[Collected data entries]
....................

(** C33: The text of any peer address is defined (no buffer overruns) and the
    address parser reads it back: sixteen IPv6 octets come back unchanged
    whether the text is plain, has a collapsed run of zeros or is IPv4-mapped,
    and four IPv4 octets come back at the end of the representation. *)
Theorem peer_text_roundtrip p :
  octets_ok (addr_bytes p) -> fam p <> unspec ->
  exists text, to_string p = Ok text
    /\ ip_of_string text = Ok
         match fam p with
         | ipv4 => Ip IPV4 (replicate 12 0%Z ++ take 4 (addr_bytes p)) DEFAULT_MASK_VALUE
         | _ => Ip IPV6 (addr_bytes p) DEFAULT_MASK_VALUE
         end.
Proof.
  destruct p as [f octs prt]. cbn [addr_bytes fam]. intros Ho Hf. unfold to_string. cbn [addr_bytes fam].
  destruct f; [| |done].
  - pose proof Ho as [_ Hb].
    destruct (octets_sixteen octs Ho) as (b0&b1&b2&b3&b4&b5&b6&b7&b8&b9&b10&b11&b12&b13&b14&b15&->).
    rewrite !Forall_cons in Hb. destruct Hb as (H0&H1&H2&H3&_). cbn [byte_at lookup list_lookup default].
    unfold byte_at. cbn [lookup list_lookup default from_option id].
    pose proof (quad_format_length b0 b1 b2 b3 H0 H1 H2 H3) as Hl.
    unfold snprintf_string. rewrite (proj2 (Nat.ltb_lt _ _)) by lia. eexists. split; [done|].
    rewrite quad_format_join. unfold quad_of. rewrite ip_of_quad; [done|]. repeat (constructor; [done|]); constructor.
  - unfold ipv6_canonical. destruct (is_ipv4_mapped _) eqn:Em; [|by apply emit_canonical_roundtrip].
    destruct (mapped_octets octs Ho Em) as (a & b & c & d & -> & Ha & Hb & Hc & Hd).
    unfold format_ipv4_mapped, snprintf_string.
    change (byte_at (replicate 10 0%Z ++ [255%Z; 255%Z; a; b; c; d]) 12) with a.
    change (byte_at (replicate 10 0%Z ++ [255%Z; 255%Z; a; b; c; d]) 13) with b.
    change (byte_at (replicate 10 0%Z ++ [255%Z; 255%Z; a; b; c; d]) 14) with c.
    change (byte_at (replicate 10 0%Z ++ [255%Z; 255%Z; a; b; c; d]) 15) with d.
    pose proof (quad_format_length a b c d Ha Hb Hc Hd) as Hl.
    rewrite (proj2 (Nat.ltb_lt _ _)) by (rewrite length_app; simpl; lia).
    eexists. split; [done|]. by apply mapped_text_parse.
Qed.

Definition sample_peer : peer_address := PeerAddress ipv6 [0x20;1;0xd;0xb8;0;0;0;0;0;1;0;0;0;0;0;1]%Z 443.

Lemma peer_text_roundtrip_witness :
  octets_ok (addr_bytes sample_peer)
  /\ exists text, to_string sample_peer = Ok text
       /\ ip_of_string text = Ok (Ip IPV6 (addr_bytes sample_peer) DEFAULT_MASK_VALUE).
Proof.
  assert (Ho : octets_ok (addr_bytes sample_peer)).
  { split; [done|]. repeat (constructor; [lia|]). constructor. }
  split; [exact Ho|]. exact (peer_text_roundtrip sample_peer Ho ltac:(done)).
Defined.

....................

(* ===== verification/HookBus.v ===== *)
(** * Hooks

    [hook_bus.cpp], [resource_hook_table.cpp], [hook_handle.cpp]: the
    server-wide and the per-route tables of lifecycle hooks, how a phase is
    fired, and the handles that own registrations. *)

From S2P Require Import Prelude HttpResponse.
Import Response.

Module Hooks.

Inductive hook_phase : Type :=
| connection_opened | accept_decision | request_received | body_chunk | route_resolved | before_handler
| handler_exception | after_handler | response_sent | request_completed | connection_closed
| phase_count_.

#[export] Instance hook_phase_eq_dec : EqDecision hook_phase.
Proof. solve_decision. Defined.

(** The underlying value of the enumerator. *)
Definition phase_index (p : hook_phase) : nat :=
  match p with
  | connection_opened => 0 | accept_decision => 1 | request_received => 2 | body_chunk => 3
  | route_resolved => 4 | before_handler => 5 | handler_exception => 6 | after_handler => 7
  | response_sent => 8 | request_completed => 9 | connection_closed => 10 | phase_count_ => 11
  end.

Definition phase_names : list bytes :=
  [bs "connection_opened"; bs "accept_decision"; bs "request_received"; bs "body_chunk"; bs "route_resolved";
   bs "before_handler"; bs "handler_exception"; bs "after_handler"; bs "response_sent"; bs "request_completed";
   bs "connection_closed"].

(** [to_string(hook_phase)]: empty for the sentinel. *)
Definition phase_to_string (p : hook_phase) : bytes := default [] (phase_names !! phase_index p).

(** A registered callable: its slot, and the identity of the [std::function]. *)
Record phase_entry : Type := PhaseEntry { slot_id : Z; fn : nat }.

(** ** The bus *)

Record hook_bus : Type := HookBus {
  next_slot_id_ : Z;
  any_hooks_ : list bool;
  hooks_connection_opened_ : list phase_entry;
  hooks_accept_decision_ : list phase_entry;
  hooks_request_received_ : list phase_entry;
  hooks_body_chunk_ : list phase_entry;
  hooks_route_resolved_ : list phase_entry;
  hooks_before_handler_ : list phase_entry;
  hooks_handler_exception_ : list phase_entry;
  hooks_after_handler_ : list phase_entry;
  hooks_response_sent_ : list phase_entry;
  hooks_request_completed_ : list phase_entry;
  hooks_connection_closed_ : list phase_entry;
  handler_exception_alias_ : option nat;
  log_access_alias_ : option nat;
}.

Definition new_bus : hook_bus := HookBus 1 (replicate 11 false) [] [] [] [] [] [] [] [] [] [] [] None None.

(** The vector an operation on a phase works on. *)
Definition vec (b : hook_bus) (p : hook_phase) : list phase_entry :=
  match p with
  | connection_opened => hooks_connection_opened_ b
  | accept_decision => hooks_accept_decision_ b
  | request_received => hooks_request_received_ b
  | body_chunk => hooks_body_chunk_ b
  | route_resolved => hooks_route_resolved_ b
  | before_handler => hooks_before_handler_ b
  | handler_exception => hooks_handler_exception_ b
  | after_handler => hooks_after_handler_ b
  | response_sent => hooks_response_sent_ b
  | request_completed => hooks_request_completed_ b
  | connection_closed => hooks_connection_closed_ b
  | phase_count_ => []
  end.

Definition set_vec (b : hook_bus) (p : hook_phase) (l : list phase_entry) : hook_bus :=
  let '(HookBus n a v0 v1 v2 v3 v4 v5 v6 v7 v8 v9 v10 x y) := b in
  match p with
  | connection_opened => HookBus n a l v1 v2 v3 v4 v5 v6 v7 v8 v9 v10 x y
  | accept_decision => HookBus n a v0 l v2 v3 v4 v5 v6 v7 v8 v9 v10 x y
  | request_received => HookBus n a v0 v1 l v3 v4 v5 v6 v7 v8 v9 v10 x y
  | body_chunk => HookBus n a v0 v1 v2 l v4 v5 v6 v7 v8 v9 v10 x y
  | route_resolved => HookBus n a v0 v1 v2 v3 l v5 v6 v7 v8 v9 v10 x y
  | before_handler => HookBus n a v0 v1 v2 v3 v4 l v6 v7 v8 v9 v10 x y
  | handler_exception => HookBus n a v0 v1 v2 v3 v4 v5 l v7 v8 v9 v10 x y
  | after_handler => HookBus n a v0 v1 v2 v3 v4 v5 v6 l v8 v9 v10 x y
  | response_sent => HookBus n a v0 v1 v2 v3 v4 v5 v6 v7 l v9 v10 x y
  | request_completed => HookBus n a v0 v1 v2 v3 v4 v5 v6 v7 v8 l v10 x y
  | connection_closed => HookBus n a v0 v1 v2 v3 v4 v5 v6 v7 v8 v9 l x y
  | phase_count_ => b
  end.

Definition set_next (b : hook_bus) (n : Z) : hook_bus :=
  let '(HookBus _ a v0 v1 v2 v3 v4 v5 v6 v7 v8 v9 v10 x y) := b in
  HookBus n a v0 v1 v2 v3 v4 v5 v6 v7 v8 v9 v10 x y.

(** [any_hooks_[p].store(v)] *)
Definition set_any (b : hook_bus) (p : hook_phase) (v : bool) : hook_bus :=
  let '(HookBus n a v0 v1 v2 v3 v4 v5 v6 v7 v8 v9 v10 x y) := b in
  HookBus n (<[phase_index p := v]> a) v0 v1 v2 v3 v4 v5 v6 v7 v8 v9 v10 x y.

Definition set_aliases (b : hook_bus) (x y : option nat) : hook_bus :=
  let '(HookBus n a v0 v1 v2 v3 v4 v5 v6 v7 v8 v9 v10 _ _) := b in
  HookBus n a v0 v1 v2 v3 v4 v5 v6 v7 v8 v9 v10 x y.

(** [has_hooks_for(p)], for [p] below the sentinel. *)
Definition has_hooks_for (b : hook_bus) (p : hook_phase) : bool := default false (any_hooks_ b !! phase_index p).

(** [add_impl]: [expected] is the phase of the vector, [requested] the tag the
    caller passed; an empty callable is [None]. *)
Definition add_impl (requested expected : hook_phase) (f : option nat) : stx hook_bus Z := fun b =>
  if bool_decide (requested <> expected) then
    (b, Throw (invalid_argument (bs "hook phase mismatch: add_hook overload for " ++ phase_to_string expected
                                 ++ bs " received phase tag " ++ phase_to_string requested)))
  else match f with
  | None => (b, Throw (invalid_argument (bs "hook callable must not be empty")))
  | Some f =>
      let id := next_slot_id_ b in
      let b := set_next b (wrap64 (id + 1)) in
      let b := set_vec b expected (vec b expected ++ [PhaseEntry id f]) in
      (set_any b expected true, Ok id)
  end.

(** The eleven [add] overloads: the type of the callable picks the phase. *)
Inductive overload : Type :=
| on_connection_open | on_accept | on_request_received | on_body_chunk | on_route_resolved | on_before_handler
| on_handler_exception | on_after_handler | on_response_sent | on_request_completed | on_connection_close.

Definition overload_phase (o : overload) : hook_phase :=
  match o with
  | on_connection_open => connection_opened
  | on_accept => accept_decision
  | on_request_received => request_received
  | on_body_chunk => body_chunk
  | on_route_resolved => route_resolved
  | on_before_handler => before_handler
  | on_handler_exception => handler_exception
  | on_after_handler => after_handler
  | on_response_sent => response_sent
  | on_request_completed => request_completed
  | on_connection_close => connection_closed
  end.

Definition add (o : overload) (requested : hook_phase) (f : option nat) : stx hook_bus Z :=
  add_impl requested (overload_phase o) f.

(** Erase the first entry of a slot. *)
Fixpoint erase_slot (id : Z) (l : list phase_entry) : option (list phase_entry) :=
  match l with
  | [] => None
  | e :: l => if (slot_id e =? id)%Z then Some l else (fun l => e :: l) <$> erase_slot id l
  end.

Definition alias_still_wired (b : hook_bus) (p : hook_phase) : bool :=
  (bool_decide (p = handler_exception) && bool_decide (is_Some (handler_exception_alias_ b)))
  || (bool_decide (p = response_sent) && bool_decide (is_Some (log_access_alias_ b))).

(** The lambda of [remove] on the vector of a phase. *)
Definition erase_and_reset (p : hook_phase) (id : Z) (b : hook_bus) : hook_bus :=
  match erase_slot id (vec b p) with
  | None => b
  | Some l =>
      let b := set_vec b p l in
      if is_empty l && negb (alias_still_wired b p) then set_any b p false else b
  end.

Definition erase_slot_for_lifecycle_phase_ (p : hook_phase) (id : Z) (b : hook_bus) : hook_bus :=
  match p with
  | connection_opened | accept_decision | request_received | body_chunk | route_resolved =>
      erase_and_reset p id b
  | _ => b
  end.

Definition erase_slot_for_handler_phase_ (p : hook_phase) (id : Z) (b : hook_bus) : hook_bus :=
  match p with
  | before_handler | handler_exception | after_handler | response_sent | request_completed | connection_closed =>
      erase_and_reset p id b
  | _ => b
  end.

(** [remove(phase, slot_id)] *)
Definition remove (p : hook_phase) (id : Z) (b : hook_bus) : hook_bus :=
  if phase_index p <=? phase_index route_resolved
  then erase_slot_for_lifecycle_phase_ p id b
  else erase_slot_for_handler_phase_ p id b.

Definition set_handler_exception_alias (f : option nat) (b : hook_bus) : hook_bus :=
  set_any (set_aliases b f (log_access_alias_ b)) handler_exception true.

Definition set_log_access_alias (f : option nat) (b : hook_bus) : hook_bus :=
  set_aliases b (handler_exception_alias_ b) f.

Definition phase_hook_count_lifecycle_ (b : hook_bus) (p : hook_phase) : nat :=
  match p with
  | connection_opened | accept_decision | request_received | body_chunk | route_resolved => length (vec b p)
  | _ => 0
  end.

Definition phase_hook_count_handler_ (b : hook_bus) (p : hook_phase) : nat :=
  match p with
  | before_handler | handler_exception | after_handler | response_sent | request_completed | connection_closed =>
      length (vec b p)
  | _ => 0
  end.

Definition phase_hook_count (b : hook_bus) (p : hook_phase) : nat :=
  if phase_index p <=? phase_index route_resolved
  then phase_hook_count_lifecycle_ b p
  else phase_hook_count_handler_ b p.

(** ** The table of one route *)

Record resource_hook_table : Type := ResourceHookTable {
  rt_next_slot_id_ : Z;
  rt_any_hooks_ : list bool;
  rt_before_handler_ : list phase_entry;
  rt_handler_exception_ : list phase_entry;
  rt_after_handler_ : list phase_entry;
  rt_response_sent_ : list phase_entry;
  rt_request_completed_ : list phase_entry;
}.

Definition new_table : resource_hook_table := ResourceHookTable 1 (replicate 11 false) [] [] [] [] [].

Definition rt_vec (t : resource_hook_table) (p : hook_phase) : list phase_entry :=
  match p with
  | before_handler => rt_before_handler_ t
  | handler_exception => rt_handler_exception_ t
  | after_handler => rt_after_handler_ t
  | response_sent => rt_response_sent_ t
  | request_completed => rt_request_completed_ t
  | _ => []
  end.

....................

→ Problem to solve
Each line above with the string "split" should be reported in full.

→ Task answer
    unfold snprintf_string. rewrite (proj2 (Nat.ltb_lt _ _)) by lia. eexists. split; [done|].
    eexists. split; [done|]. by apply mapped_text_parse.
  { split; [done|]. repeat (constructor; [lia|]). constructor. }
  split; [exact Ho|]. exact (peer_text_roundtrip sample_peer Ho ltac:(done)).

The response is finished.